I was wondering if it is possible to use the 'contrast' keyword of the 'results' function of DESeq2 in order to select genes that are specifically expressed in a single biological class in cases where we have more than 2 conditions.
In this case I would just calculate contrasts for all the condition and e.g. select genes that are 'upregulated' in a single condition vs all the rest. Would this work? Would I have to correct the results for multiple comparisons again?
e.g., in this experimental design with a factor of three values (conditions):
samples <- read.table("samples.txt",sep="\t",as.is=T)
colnames(samples)<-c("sampleName","fileName","condition")
dds1 <- DESeqDataSetFromHTSeqCount(sampleTable=samples,directory="./",design= ~ condition)
dds1 <- DESeq(dds1) res <- results(dds1)
then I do pairwise comparison:
res.A.B <- results(dds1, contrast=c("condition","A","B"))
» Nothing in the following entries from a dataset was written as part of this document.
(** * Duck Duck Diameter: the simulation notebook, embedded and verified

    The notebook estimates the probability that [n] uniformly random points
    on a circle fit in one semicircle.  Its executable core is five Python
    functions: [generate_ducks], [calculate_distance], [test_distance],
    [test] and [expected_result].

    Python floats are IEEE 754 binary64 numbers.  They are modelled with the
    Standard Library's executable specification [SpecFloat] (precision 53,
    maximal exponent 1024, rounding to nearest, ties to even), so that every
    rounding of the program is part of the model.  The operators of Python 3
    that the notebook applies to them ([%] on floats, [/] and [**] on
    integers, the mixed [*]) follow CPython.  Python exceptions are the
    [Raise] results of an error type, and the random generator is a stream
    of floats read through an explicit cursor. *)

From Stdlib Require Import ZArith List Bool Lia QArith Qpower Permutation Sorted.
From Stdlib Require Import SpecFloat.
Import ListNotations.

Local Open Scope Z_scope.

(** ** Binary64 arithmetic *)

Module F64.

Definition prec : Z := 53.
Definition emax : Z := 1024.

Definition float : Type := spec_float.

Definition fadd : float -> float -> float := SFadd prec emax.
Definition fsub : float -> float -> float := SFsub prec emax.
Definition fmul : float -> float -> float := SFmul prec emax.
Definition fdiv : float -> float -> float := SFdiv prec emax.
Definition flt : float -> float -> bool := SFltb.
Definition fle : float -> float -> bool := SFleb.
Definition feq : float -> float -> bool := SFeqb.

(** The double nearest to [m * 2^e]. *)
Definition round (m e : Z) : float := binary_normalize prec emax m e false.

(** The literals of the program. *)
Definition zero : float := S754_zero false.
Definition half : float := S754_finite false 4503599627370496 (-53).
Definition one : float := S754_finite false 4503599627370496 (-52).

(** [grid k] is the double nearest to [k / 2^53]; it is exactly [k / 2^53]
    when [|k| <= 2^53]. *)
Definition grid (k : Z) : float := round k (-53).

(** An integer as an unrounded binary number, the operand form of the
    integer true division. *)
Definition Z2SF (z : Z) : float :=
  match z with
  | Z0 => S754_zero false
  | Zpos p => S754_finite false p 0
  | Zneg p => S754_finite true p 0
  end.

(** C's [fmod]: the remainder of the truncated quotient, computed exactly;
    it carries the sign of [x]. *)
Definition fmod (x y : float) : float :=
  match x, y with
  | S754_nan, _ | _, S754_nan => S754_nan
  | S754_infinity _, _ => S754_nan
  | _, S754_zero _ => S754_nan
  | _, S754_infinity _ => x
  | S754_zero _, _ => x
  | S754_finite sx mx ex, S754_finite sy my ey =>
      let e := Z.min ex ey in
      let X := Zpos mx * 2 ^ (ex - e) in
      let Y := Zpos my * 2 ^ (ey - e) in
      binary_normalize prec emax (cond_Zopp sx (Z.rem X Y)) e sx
  end.

Definition sign_bit (x : float) : bool :=
  match x with
  | S754_zero s | S754_infinity s | S754_finite s _ _ => s
  | S754_nan => false
  end.

(** The rational value of a finite double. *)
Definition F2Q (x : float) : Q :=
  match x with
  | S754_finite s m e => inject_Z (cond_Zopp s (Zpos m)) * Qpower 2 e
  | _ => 0%Q
  end.

Definition is_finite (x : float) : bool :=
  match x with S754_zero _ | S754_finite _ _ _ => true | _ => false end.

End F64.

Import F64.

(** ** The fragment of Python the notebook uses *)

Module Py.

Inductive exn : Type := IndexError | ZeroDivisionError | OverflowError.

Inductive result (A : Type) : Type :=
| Ok (a : A)
| Raise (e : exn).
Arguments Ok {A} a.
Arguments Raise {A} e.

(** Values that reach a [return] or a [print] of the notebook. *)
Inductive pyval : Type :=
| PInt (z : Z)
| PFloat (f : float)
| PList (l : list float).

(** Computations that read the random stream: the cursor is the number of
    values [random.random()] has handed out so far. *)
Definition M (A : Type) : Type := nat -> result (A * nat).

Definition ret {A} (a : A) : M A := fun pos => Ok (a, pos).

Definition bind {A B} (m : M A) (k : A -> M B) : M B :=
  fun pos =>
    match m pos with
    | Ok (a, pos') => k a pos'
    | Raise e => Raise e
    end.

Definition lift {A} (r : result A) : M A :=
  fun pos =>
    match r with
    | Ok a => Ok (a, pos)
    | Raise e => Raise e
    end.

Definition rbind {A B} (r : result A) (k : A -> result B) : result B :=
  match r with
  | Ok a => k a
  | Raise e => Raise e
  end.

(** [l[i]], negative indices counting from the end. *)
Definition py_index {A} (l : list A) (i : Z) : result A :=
  let n := Z.of_nat (length l) in
  let j := if i <? 0 then i + n else i in
  if (0 <=? j) && (j <? n) then
    match nth_error l (Z.to_nat j) with
    | Some x => Ok x
    | None => Raise IndexError
    end
  else Raise IndexError.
res.A.C <- results(dds1, contrast=c("condition","A","C"))
res.B.C <- results(dds1, contrast=c("condition","B","C"))
At this point can I select differentially expresses genes that are specifically expressed in e.g. 'A' only by intersecting the results? I do not need to correct for multiple comparisons? Can this same principle be extended to case where I have e.g. 10 levels to find genes that are specifically expressed in one condition (computationally it is not a great burden, since the 'parallel' option comes to the rescue)?
Thank you in advance
Alberto

Or you can do:
results(dds, contrast=list("conditionC", c("conditionA","conditionB")), listValues=c(1, -1/2))which gives you the C vs the average of A and B.